Copy exactly the stretch of data below from the line with "(handler = Exception_)" through the line with "Definition set_padc (c", including both of those lines.
The input: Begin
(** * app-reply-bot: review ingestion scheduler, vendor connectors, rate limiter

    A shallow embedding of the TypeScript sources
    - [src/utils/rateLimiter.ts]                      (module [RateLimiter])
    - [src/services/llmService.ts]                    (module [LLMService])
    - [src/services/supabase.ts] and the SQL schema   (module [SupabaseService])
    - [src/services/playStoreClient.ts], Play Store   (module [PlayStoreClient])
    - the App Store Connect client, which follows it  (module [AppStoreClient])
    - the scheduler [ReviewScheduler]                 (module [ReviewScheduler])
    followed by the properties of the specification, stated over these
    definitions, and by further properties of the same code: the manual
    poll, the markup of notifications, the life cycle of the scheduler and
    the total the [/poll] command of [src/bot.ts] reports are in module
    [ReviewScheduler] with the scheduler.

    Conventions.  JavaScript numbers that hold lengths, counters and
    millisecond timestamps are integers [Z]; a [Date] is its epoch-millisecond
    value; [T | null] and [T | undefined] are [option T]; a thrown [Error] is
    its message; mutable objects (the bucket map, the database tables, the
    scheduler's fields) are threaded explicitly.

    Environment.  The two vendors are oracles: what they answer to the
    [page]-th request of a listing is a parameter of every function that
    calls them, and a listing may go on for ever.  The database answers
    every statement; the only failures it reports are the constraint
    violations of the [reviews] table; the order in which it lists rows
    that tie in an [ORDER BY] is a parameter.  What node-cron makes of a
    cron expression is a parameter too.  A message handed to Telegram is
    recorded when it is sent (a failed send is swallowed by the sender).
    The clock does not move inside one uninterrupted stretch of code. *)

From stdpp Require Import gmap strings list pretty sorting.
From Stdlib Require Import ZArith Ascii Floats.SpecFloat.
(** * compress_img: the image compression core of [image_app/views.py]

    A shallow embedding of the orientation normaliser
    ([process_image_orientation]), the fixed-quality compressor
    ([compress_image]), the size-targeting compressor
    ([compress_image_to_kb]) and the view that drives the fixed-quality
    path ([compress_single_image]). The last part, "The views of the
    application", adds the views around them: the six size-targeting views
    ([ResizeToKBView], [resize_to_50kb_view], [resize_to_100kb_view],
    [compress_to_50kb], [compress_to_100kb], [compress_to_200kb]), [home]
    and [UploadView], [get_mime_type], the forms of [image_app/forms.py]
    and the tables of [StaticViewSitemap].

    Python integers are [Z], Python floats are IEEE binary64 values
    ([spec_float] at precision 53), image objects live in a store and are
    handled through references, and every call into the imaging library is
    recorded in a chronological trace. *)

From Stdlib Require Import ZArith List Lia Bool.
From Stdlib Require Import Strings.Byte Strings.Ascii Strings.String.
From Stdlib Require Import Floats.SpecFloat.
From Stdlib Require Import DecimalString.
From stdpp Require Import base option list gmap strings.

Open Scope Z_scope.

(** ** Python floats *)

Module PyFloat.

Definition float := spec_float.

Definition prec : Z := 53.
Definition emax : Z := 1024.

Definition mul : float -> float -> float := SFmul prec emax.
Definition div : float -> float -> float := SFdiv prec emax.
Definition ltb : float -> float -> bool := SFltb.

(** The double nearest to the integer [z] (round half to even); an
    integer beyond the double range comes out as an infinity. *)
Definition nearest (z : Z) : float := binary_normalize prec emax z 0 false.

(** A decimal literal [n/d], as the parser reads it: the double nearest to
    the exact quotient. *)
Definition literal (n d : Z) : float := div (nearest n) (nearest d).

Definition is_zero (f : float) : bool :=
  match f with S754_zero _ => true | _ => false end.

(** Exact comparison of an integer with a float, as Python compares
    [int] with [float]: no rounding of the integer takes place. *)
Definition compare_int (z : Z) (f : float) : option comparison :=
  match f with
  | S754_nan => None
  | S754_infinity s => Some (if s then Gt else Lt)
  | S754_zero _ => Some (z ?= 0)
  | S754_finite s m e =>
      let v := if s then Zneg m else Zpos m in
      match e with
      | Z0 => Some (z ?= v)
      | Zpos _ => Some (z ?= v * 2 ^ e)
      | Zneg _ => Some (z * 2 ^ (- e) ?= v)
      end
  end.

(** [z <= f] *)
Definition int_le (z : Z) (f : float) : bool :=
  match compare_int z f with
  | Some Lt | Some Eq => true
  | _ => false
  end.
(** [whitespace s]: [s] is the encoding of one of the characters that
    [str.strip()] removes when it is given no argument, those for which
    [str.isspace()] holds.  They are the ASCII white space and
    U+0085 (C2 85), U+00A0 (C2 A0), U+1680 (E1 9A 80),
    U+2000 to U+200A (E2 80 80 to E2 80 8A), U+2028 (E2 80 A8),
    U+2029 (E2 80 A9), U+202F (E2 80 AF), U+205F (E2 81 9F) and
    U+3000 (E3 80 80). *)
Definition whitespace (s : string) : bool :=
  match s with
  | String c EmptyString => is_whitespace c
  | String c1 (String c2 EmptyString) =>
      let n1 := nat_of_ascii c1 in
      let n2 := nat_of_ascii c2 in
      ((n1 =? 194) && ((n2 =? 133) || (n2 =? 160)))%nat
  | String c1 (String c2 (String c3 EmptyString)) =>
      let n1 := nat_of_ascii c1 in
      let n2 := nat_of_ascii c2 in
      let n3 := nat_of_ascii c3 in
      (((n1 =? 225) && (n2 =? 154) && (n3 =? 128))
       || ((n1 =? 226) && (n2 =? 128) &&
           (((128 <=? n3) && (n3 <=? 138)) || (n3 =? 168) || (n3 =? 169)
            || (n3 =? 175)))
       || ((n1 =? 226) && (n2 =? 129) && (n3 =? 159))
       || ((n1 =? 227) && (n2 =? 128) && (n3 =? 128)))%nat
  | _ => false
  end.

(** The trailing characters recognised by [ws] are removed: going from the
    end of the string, what is left of it is dropped each time it is the
    encoding of one such character. *)
Fixpoint rstrip_seq (ws : string → bool) (s : string) : string :=
  match s with
  | EmptyString => EmptyString
  | String c s' =>
      let r := rstrip_seq ws s' in
      if ws (String c r) then EmptyString else String c r
  end.

(** The leading characters recognised by [ws] are removed; an encoding
    has one, two or three bytes. *)
Fixpoint lstrip_seq (ws : string → bool) (s : string) : string :=
  match s with
  | EmptyString => EmptyString
  | String c1 s1 =>
      if ws (String c1 EmptyString) then lstrip_seq ws s1
      else match s1 with
           | String c2 s2 =>
               if ws (String c1 (String c2 EmptyString)) then lstrip_seq ws s2
               else match s2 with
                    | String c3 s3 =>
                        if ws (String c1 (String c2 (String c3 EmptyString)))
                        then lstrip_seq ws s3 else s
                    | EmptyString => s
                    end
           | EmptyString => s
           end
  end.

(** [s.rstrip(' ')] *)
Definition rstrip_sp (s : string) : string := rstrip_by is_space s.
(** [s.rstrip()] and [s.lstrip()] *)
Definition rstrip (s : string) : string := rstrip_seq whitespace s.
Definition lstrip (s : string) : string := lstrip_seq whitespace s.

(** [s.split(sep)] for a one-character separator: never the empty list. *)
Fixpoint split (sep : ascii) (s : string) : list string :=
  match s with
  | EmptyString => [EmptyString]
  | String c s' =>
      if bool_decide (c = sep) then EmptyString :: split sep s'
      else match split sep s' with
           | [] => [String c EmptyString]
           | w :: ws => String c w :: ws
           end
  end.

(** [s.startswith(p)] *)
Fixpoint startswith (p s : string) : bool :=
  match p, s with
  | EmptyString, _ => true
  | String a p', String b s' => bool_decide (a = b) && startswith p' s'
  | String _ _, EmptyString => false
  end.

Fixpoint drop (n : nat) (s : string) : string :=
  match n, s with
  | O, _ => s
  | S n', String _ s' => drop n' s'
  | S _, EmptyString => EmptyString
  end.

(** [s.replace(old, new, 1)] for a non-empty [old]: the leftmost
    occurrence is replaced. *)
Fixpoint replace_first (old new s : string) : string :=
  if startswith old s then new +:+ drop (String.length old) s
  else match s with
       | EmptyString => EmptyString
       | String c s' => String c (replace_first old new s')
       end.

(** [s.replace(a, b)] for one-character [a] and [b]. *)
Fixpoint replace_char (a b : ascii) (s : string) : string :=
  match s with
  | EmptyString => EmptyString
  | String c s' =>
      String (if bool_decide (c = a) then b else c) (replace_char a b s')
  end.

(** [sub in s] on two strings. *)
Fixpoint contains (sub s : string) : bool :=
  startswith sub s ||
  match s with
  | EmptyString => false
  | String _ s' => contains sub s'
  end.

Definition is_hex_digit (c : ascii) : bool :=
  let n := nat_of_ascii c in
  (((48 <=? n) && (n <=? 57)) || ((65 <=? n) && (n <=? 70))
   || ((97 <=? n) && (n <=? 102)))%nat.

(** [re.match("[0-9a-fA-F]+", s)]: the match object (here the matched
    text) or [None].  [re.match] anchors the pattern at the start of the
    string only; the greedy [+] then takes the longest run of hexadecimal
    digits found there. *)
Definition re_match_hex (s : string) : option string :=
  match take_while is_hex_digit s with
  | EmptyString => None
  | m => Some m
  end.

Fixpoint last_char (s : string) : option ascii :=
  match s with
  | EmptyString => None
  | String c EmptyString => Some c
  | String _ s' => last_char s'
  end.

(** [os.path.join(a, b)] on POSIX paths: an absolute [b] replaces [a];
    otherwise a separator is added unless [a] is empty or ends in one. *)
Definition path_join (a b : string) : string :=
  if startswith "/" b then b
  else match last_char a with
       | None => b
       | Some c => if bool_decide (c = "/"%char) then a +:+ b
                   else a +:+ "/" +:+ b
       end.

End PyStr.

Import PyStr.

(** The line feed, ['\n']. *)
Definition nl : string := String (ascii_of_nat 10) EmptyString.

(** ** Exceptions

    The classes the module raises or catches by name, and the classes its
    dependencies define, each with the class it derives from (for instance
    oauthlib's [MismatchingStateError] derives from [Exception], json's
    [JSONDecodeError] from [ValueError], requests' [ConnectionError] from
    [OSError]).  [IOError] is [OSError]. *)

Inductive exn_class :=
| Exception_
| KeyError
| ValueError
| TypeError
| AttributeError
| OSError
| UnboundLocalError
| LibraryError (name : string) (base : exn_class).

Abbreviation IOError := OSError (only parsing).

(** [oauthlib.oauth2.rfc6749.errors.MismatchingStateError] *)
Definition MismatchingStateError : exn_class :=
  LibraryError "MismatchingStateError" Exception_.

#[global] Instance exn_class_eq_dec : EqDecision exn_class.
Proof. solve_decision. Defined.

Record exn := Exn { exn_cls : exn_class; exn_msg : string }.

#[global] Instance exn_eq_dec : EqDecision exn.
Proof. solve_decision. Defined.

(** [isinstance(e, handler)]: what an [except handler] clause catches. *)
Fixpoint subclass (c handler : exn_class) : bool :=
  bool_decide (c = handler) ||
  match c with
  | LibraryError _ base => subclass base handler
  | _ => bool_decide (handler = Exception_)
  end.

Definition isinstance (e : exn) (handler : exn_class) : bool :=
  subclass (exn_cls e) handler.

(** ** JSON values

    A number is [m * 10^e], which covers every JSON number literal. *)

Inductive json :=
| JNull
| JBool (b : bool)
| JNum (m e : Z)
| JStr (s : string)
| JArr (l : list json)
| JObj (o : gmap string json).
(* ===== verification/_CoqProject ===== *)
-Q . S2P
Prelude.v
Printf.v
Queue.v
Heap.v
Refcount.v
Alloc.v
Gc.v
Opcodes.v
Create.v
Stacks.v
Object.v
Counted.v
Frame.v
Code.v
Exec.v
Turn.v
Throw.v
Root.v
Syscall.v
SysSpec.v
Amap.v
Pager.v
PagerSpec.v
PagerInit.v
Snap.v
SnapInv.v
SnapOps.v
SnapSpec.v
Recovery.v
SnapLive.v
SnapSync.v
Timers.v
Threads.v
ThreadsInv.v
ThreadsOps.v
ThreadsSpec.v
(** ** Directives *)

(** The local variables of [kvprintf] that a directive sets. *)
Record dspec := mkD {
  d_padc : Z; d_width : Z; d_dwidth : Z;
  d_q : bool; d_l : bool; d_ladjust : bool; d_sharp : bool; d_sign : bool; d_dot : bool;
  d_c : bool; d_h : bool; d_j : bool; d_t : bool; d_z : bool }.
Definition dspec0 : dspec :=
  mkD (chr " ") 0 0 false false false false false false false false false false false.

Definition set_width (w : Z) (d : dspec) : dspec :=
  mkD (d_padc d) w (d_dwidth d) (d_q d) (d_l d) (d_ladjust d) (d_sharp d) (d_sign d) (d_dot d)
    (d_c d) (d_h d) (d_j d) (d_t d) (d_z d).
Definition set_dwidth (w : Z) (d : dspec) : dspec :=
  mkD (d_padc d) (d_width d) w (d_q d) (d_l d) (d_ladjust d) (d_sharp d) (d_sign d) (d_dot d)
    (d_c d) (d_h d) (d_j d) (d_t d) (d_z d).
Definition set_padc (c : Z) (d : dspec) : dspec :=
  mkD c (d_width d) (d_dwidth d) (d_q d) (d_l d) (d_ladjust d) (d_sharp d) (d_sign d) (d_dot d)
    (d_c d) (d_h d) (d_j d) (d_t d) (d_z d).
Definition set_align (la sharp sign dot : bool) (d : dspec) : dspec :=
  mkD (d_padc d) (d_width d) (d_dwidth d) (d_q d) (d_l d) la sharp sign dot
    (d_c d) (d_h d) (d_j d) (d_t d) (d_z d).
Definition set_size (q l c h j t z : bool) (d : dspec) : dspec :=
  mkD (d_padc d) (d_width d) (d_dwidth d) q l (d_ladjust d) (d_sharp d) (d_sign d) (d_dot d)
    c h j t z.

(** [while (width--) PCHAR(padc)], for a positive width. *)
Definition pad (d : dspec) (width : Z) : list Z := replicate (Z.to_nat width) (d_padc d).

(** The label [number]: [num] is a [uintmax_t]; [base] 8, 10, 16 or the radix. *)
Definition print_number (d : dspec) (num base : Z) (upper : bool) : list Z :=
  let neg := d_sign d && (i64 num <? 0) in
  let num := if neg then u64 (- i64 num) else num in
  let p := ksprintn num base upper in
  let tmp := Z.of_nat (length p) +
    (if d_sharp d && negb (num =? 0) then if base =? 8 then 1 else if base =? 16 then 2 else 0 else 0) +
    b2z neg in
  let width := d_width d in
  let cond1 := negb (d_ladjust d) && negb (d_padc d =? chr "0") && negb (width =? 0) in
  let pad1 := if cond1 && (0 <? width - tmp) then pad d (width - tmp) else [] in
  let width := if cond1 then (if 0 <? width - tmp then -1 else width - tmp) else width in
  let cond2 := negb (d_ladjust d) && negb (width =? 0) in
  let pad2 := if cond2 && (0 <? width - tmp) then pad d (width - tmp) else [] in
  let width := if cond2 then (if 0 <? width - tmp then -1 else width - tmp) else width in
  let cond3 := d_ladjust d && negb (width =? 0) in
  let pad3 := if cond3 && (0 <? width - tmp) then pad d (width - tmp) else [] in
  pad1 ++ (if neg then [chr "-"] else []) ++
  (if d_sharp d && negb (num =? 0)
   then if base =? 8 then [chr "0"] else if base =? 16 then [chr "0"; chr "x"] else [] else []) ++
  pad2 ++ p ++ pad3.

(** The labels [handle_nosign] and [handle_sign]. *)
Definition take_unsigned (d : dspec) (args : list va) : option (Z * list va) :=
  if d_j d || d_q d then '(q, r) ← arg_quad args; Some (u64 q, r)
  else if d_t d then '(w, r) ← arg_word args; Some (u64 (i32 w), r)
  else if d_l d || d_z d then '(w, r) ← arg_word args; Some (u32 w, r)
  else if d_h d then '(w, r) ← arg_word args; Some (wrapU 16 w, r)
  else if d_c d then '(w, r) ← arg_word args; Some (u8 w, r)
  else '(w, r) ← arg_word args; Some (u32 w, r).

Definition take_signed (d : dspec) (args : list va) : option (Z * list va) :=
  if d_j d || d_q d then '(q, r) ← arg_quad args; Some (u64 (i64 q), r)
  else if d_t d || d_l d then '(w, r) ← arg_word args; Some (u64 (i32 w), r)
  else if d_z d then '(w, r) ← arg_word args; Some (u32 w, r)
  else if d_h d then '(w, r) ← arg_word args; Some (u64 (wrapS 16 w), r)
  else if d_c d then '(w, r) ← arg_word args; Some (u64 (wrapS 8 w), r)
  else '(w, r) ← arg_word args; Some (u64 (i32 w), r).

(** [%s] *)
Definition print_string (d : dspec) (s : option (list Z)) : list Z :=
  let p := default (string_bytes "(null)") s in
  let n := if d_dot d then Z.min (Z.max 0 (d_dwidth d)) (Z.of_nat (length p)) else Z.of_nat (length p) in
  let width := d_width d - n in
  (if negb (d_ladjust d) && (0 <? width) then pad d width else []) ++ take (Z.to_nat n) p ++
  (if d_ladjust d && (0 <? width) then pad d width else []).

(** [%b]: the names of the bits that are set; characters are signed. *)
Definition is_name_char (c : Z) : bool := 32 <? wrapS 8 c.
Fixpoint span_name (p : list Z) : list Z * list Z :=
  match p with
  | [] => ([], [])
  | c :: r => if is_name_char c then let '(a, b) := span_name r in (c :: a, b) else ([], p)
  end.
Fixpoint print_bits (fuel : nat) (num : Z) (p : list Z) (tmp : bool) : list Z :=
  match fuel, p with
  | S fuel', n :: r =>
      let '(name, rest) := span_name r in
      if Z.testbit num ((wrapS 8 n - 1) mod 32)
      then (if tmp then chr "," else chr "<") :: name ++ print_bits fuel' num rest true
      else print_bits fuel' num rest tmp
  | _, _ => if tmp then [chr ">"] else []
  end.
Definition print_b (num : Z) (p : list Z) : option (list Z) :=
  match p with
  | base :: r =>
      if (2 <=? base) && (base <=? 36) then
        Some (ksprintn num base false ++ if num =? 0 then [] else print_bits (S (length r)) num r false)
      else None
  | [] => None
  end.

(** [%D]: a dump of [width] bytes with a separator. *)
Fixpoint print_dump (n : nat) (up sep : list Z) : option (list Z) :=
  match n with
  | O => Some []
  | S n' =>
      match up with
      | [] => None
      | b :: r =>
          rest ← print_dump n' r sep;
          Some (hex2ascii (b / 16) :: hex2ascii (b mod 16) :: (if (n' =? 0)%nat then [] else sep) ++ rest)
      end
  end.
The input: End
_Final answer_
  | _ => bool_decide (handler = Exception_)
  end.

Definition isinstance (e : exn) (handler : exn_class) : bool :=
  subclass (exn_cls e) handler.

(** ** JSON values

    A number is [m * 10^e], which covers every JSON number literal. *)

Inductive json :=
| JNull
| JBool (b : bool)
| JNum (m e : Z)
| JStr (s : string)
| JArr (l : list json)
| JObj (o : gmap string json).
(* ===== verification/_CoqProject ===== *)
-Q . S2P
Prelude.v
Printf.v
Queue.v
Heap.v
Refcount.v
Alloc.v
Gc.v
Opcodes.v
Create.v
Stacks.v
Object.v
Counted.v
Frame.v
Code.v
Exec.v
Turn.v
Throw.v
Root.v
Syscall.v
SysSpec.v
Amap.v
Pager.v
PagerSpec.v
PagerInit.v
Snap.v
SnapInv.v
SnapOps.v
SnapSpec.v
Recovery.v
SnapLive.v
SnapSync.v
Timers.v
Threads.v
ThreadsInv.v
ThreadsOps.v
ThreadsSpec.v
(** ** Directives *)

(** The local variables of [kvprintf] that a directive sets. *)
Record dspec := mkD {
  d_padc : Z; d_width : Z; d_dwidth : Z;
  d_q : bool; d_l : bool; d_ladjust : bool; d_sharp : bool; d_sign : bool; d_dot : bool;
  d_c : bool; d_h : bool; d_j : bool; d_t : bool; d_z : bool }.
Definition dspec0 : dspec :=
  mkD (chr " ") 0 0 false false false false false false false false false false false.

Definition set_width (w : Z) (d : dspec) : dspec :=
  mkD (d_padc d) w (d_dwidth d) (d_q d) (d_l d) (d_ladjust d) (d_sharp d) (d_sign d) (d_dot d)
    (d_c d) (d_h d) (d_j d) (d_t d) (d_z d).
Definition set_dwidth (w : Z) (d : dspec) : dspec :=
  mkD (d_padc d) (d_width d) w (d_q d) (d_l d) (d_ladjust d) (d_sharp d) (d_sign d) (d_dot d)
    (d_c d) (d_h d) (d_j d) (d_t d) (d_z d).
Definition set_padc (c : Z) (d : dspec) : dspec :=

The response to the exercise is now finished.